= Beginning of Section =

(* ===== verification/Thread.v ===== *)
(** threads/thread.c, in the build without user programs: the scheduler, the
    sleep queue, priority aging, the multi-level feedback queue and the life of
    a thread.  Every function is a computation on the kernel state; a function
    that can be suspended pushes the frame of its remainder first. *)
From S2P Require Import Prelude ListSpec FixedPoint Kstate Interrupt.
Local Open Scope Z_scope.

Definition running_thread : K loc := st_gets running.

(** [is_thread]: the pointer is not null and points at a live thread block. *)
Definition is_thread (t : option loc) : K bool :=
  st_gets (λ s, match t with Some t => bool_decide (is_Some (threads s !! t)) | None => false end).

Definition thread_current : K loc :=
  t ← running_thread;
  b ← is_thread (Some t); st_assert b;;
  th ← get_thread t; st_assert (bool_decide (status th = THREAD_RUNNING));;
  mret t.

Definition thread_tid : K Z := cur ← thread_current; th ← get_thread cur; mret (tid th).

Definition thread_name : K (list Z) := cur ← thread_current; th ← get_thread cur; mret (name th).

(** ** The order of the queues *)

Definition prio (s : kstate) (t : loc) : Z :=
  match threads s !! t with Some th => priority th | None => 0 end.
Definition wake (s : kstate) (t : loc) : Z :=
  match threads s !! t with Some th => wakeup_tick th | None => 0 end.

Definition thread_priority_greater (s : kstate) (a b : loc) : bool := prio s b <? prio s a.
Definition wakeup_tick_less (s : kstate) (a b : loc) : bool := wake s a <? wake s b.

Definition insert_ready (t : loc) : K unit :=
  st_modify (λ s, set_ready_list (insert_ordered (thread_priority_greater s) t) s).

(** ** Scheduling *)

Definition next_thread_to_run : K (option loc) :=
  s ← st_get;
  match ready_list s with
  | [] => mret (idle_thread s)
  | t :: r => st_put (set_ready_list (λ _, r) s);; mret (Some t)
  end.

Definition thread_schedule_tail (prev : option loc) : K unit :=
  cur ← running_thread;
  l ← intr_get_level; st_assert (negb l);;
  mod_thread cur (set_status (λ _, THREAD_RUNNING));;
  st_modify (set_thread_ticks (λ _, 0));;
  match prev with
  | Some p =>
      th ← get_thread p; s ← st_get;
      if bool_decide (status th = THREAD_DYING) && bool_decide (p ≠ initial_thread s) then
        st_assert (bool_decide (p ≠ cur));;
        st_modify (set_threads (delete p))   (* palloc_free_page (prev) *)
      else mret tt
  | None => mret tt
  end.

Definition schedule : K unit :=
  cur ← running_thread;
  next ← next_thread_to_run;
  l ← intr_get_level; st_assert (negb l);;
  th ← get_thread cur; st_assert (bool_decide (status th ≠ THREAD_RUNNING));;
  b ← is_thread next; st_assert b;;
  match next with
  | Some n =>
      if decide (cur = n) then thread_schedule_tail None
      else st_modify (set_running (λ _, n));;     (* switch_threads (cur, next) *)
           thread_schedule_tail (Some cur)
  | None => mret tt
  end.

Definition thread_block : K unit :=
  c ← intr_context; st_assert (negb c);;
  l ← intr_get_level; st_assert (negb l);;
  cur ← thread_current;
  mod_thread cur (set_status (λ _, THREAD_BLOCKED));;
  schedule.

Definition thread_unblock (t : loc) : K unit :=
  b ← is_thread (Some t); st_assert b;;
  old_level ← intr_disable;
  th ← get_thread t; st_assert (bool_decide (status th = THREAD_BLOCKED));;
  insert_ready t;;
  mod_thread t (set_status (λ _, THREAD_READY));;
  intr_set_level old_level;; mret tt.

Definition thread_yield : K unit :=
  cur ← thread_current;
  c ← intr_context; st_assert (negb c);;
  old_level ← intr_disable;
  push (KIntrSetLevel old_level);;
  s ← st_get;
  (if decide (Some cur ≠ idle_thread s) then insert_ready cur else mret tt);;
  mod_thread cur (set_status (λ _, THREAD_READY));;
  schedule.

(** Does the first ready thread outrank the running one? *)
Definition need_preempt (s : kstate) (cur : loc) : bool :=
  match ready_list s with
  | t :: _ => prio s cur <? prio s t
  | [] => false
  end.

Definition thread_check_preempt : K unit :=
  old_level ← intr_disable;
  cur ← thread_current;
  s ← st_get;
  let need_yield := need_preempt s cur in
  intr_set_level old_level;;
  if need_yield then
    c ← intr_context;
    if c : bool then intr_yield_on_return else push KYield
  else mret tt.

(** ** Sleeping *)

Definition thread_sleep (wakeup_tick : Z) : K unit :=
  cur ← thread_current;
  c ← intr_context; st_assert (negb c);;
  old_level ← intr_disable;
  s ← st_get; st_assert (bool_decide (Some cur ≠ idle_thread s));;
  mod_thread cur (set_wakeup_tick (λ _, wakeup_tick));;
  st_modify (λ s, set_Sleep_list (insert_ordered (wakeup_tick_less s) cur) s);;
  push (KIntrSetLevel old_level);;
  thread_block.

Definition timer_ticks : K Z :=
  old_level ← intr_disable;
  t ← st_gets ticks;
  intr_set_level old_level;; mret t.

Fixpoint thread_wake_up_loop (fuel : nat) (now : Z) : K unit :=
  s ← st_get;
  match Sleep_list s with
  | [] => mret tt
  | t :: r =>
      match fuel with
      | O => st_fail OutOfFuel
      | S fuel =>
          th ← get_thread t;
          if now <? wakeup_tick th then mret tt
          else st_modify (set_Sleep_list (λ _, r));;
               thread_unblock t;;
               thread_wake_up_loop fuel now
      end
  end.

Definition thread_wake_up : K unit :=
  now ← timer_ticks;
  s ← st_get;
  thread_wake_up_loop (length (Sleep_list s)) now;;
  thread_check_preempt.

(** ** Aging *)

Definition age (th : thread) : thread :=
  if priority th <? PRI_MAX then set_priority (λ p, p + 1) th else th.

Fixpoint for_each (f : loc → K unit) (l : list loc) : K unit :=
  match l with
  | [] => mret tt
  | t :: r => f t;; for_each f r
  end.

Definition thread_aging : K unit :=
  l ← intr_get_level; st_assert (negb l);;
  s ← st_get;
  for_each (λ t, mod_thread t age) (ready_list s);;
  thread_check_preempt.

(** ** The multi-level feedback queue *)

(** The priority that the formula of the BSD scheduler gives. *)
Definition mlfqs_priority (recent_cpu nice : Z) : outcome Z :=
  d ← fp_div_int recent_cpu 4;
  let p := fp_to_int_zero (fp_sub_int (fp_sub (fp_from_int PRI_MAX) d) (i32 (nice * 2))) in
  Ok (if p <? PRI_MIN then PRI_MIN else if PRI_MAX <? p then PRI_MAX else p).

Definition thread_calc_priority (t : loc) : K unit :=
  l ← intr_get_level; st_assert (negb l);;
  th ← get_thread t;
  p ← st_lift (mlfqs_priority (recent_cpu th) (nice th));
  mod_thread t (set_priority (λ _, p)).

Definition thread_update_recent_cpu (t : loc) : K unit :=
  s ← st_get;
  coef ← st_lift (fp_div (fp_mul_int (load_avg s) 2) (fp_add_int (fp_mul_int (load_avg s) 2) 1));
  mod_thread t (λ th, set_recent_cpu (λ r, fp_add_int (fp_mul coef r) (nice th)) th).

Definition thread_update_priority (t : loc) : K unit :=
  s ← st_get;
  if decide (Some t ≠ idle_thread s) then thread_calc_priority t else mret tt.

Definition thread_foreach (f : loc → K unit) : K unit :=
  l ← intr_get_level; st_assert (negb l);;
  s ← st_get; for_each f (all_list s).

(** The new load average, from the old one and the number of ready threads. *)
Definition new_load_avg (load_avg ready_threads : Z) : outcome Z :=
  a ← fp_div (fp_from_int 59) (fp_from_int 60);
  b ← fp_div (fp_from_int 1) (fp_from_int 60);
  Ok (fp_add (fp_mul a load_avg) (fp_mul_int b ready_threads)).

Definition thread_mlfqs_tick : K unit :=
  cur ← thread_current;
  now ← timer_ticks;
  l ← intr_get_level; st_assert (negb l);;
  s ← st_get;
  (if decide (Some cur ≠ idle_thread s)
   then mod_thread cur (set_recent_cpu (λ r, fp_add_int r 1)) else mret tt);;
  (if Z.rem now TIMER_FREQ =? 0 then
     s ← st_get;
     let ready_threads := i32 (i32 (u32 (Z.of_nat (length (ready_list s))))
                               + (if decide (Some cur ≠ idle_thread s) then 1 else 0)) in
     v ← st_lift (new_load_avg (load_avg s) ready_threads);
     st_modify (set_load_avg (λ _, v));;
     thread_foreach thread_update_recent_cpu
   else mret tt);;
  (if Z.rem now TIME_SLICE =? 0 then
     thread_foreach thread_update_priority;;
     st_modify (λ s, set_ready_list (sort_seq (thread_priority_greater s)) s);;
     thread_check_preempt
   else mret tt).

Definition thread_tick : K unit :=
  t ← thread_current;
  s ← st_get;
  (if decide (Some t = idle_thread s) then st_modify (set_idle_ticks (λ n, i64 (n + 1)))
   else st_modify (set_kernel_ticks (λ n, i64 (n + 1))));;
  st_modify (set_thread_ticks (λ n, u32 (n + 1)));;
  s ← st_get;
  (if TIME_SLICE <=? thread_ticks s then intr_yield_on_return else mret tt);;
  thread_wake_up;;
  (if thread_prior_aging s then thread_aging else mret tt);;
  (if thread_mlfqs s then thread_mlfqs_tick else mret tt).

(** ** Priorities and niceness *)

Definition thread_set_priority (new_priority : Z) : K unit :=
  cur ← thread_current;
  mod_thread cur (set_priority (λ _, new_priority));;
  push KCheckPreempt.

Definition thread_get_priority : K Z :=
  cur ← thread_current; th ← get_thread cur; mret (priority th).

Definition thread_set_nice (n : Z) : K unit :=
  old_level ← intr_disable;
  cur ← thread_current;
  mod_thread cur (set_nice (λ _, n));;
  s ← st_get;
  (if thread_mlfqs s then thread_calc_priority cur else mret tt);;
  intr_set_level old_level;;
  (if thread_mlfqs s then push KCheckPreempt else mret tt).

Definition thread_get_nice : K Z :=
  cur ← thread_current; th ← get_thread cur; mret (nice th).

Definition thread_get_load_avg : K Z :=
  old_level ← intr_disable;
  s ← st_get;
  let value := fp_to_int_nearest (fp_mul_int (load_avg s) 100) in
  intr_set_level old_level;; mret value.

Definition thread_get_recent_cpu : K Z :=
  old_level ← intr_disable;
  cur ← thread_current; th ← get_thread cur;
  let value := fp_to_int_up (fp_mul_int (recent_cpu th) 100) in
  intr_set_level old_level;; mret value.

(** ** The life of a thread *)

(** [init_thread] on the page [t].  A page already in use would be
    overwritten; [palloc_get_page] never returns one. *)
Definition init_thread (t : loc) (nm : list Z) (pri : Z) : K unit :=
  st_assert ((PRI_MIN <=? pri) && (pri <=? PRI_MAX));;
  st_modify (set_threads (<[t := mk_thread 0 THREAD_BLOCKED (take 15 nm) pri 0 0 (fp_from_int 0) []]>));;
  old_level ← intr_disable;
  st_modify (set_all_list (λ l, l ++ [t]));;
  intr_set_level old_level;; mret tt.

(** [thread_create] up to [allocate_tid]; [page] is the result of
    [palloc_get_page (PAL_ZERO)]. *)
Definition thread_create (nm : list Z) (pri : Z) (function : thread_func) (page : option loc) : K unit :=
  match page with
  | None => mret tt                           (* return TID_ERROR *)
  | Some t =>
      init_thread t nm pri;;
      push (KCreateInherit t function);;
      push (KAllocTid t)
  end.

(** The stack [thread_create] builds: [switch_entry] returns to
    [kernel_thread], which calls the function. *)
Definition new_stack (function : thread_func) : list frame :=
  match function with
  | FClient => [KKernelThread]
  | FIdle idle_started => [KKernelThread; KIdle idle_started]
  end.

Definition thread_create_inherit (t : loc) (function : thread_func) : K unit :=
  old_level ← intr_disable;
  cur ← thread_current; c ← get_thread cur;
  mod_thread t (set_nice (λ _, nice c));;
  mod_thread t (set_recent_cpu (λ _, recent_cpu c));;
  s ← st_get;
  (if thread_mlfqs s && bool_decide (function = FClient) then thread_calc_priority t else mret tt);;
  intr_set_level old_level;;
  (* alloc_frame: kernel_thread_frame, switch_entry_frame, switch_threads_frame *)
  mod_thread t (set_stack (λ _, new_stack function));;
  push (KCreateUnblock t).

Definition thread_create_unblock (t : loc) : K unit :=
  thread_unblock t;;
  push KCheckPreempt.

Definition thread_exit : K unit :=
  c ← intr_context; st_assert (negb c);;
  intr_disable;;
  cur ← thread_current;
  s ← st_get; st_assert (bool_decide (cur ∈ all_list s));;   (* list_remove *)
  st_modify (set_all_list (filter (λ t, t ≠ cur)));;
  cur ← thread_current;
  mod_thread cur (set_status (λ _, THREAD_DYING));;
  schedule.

= End of Section =

* EXERCISE OBJECTIVE:
Copy here each line of the preceding records with "life" in it.

* SOLUTION FOR THIS PROBLEM:
    sleep queue, priority aging, the multi-level feedback queue and the life of
(** ** The life of a thread *)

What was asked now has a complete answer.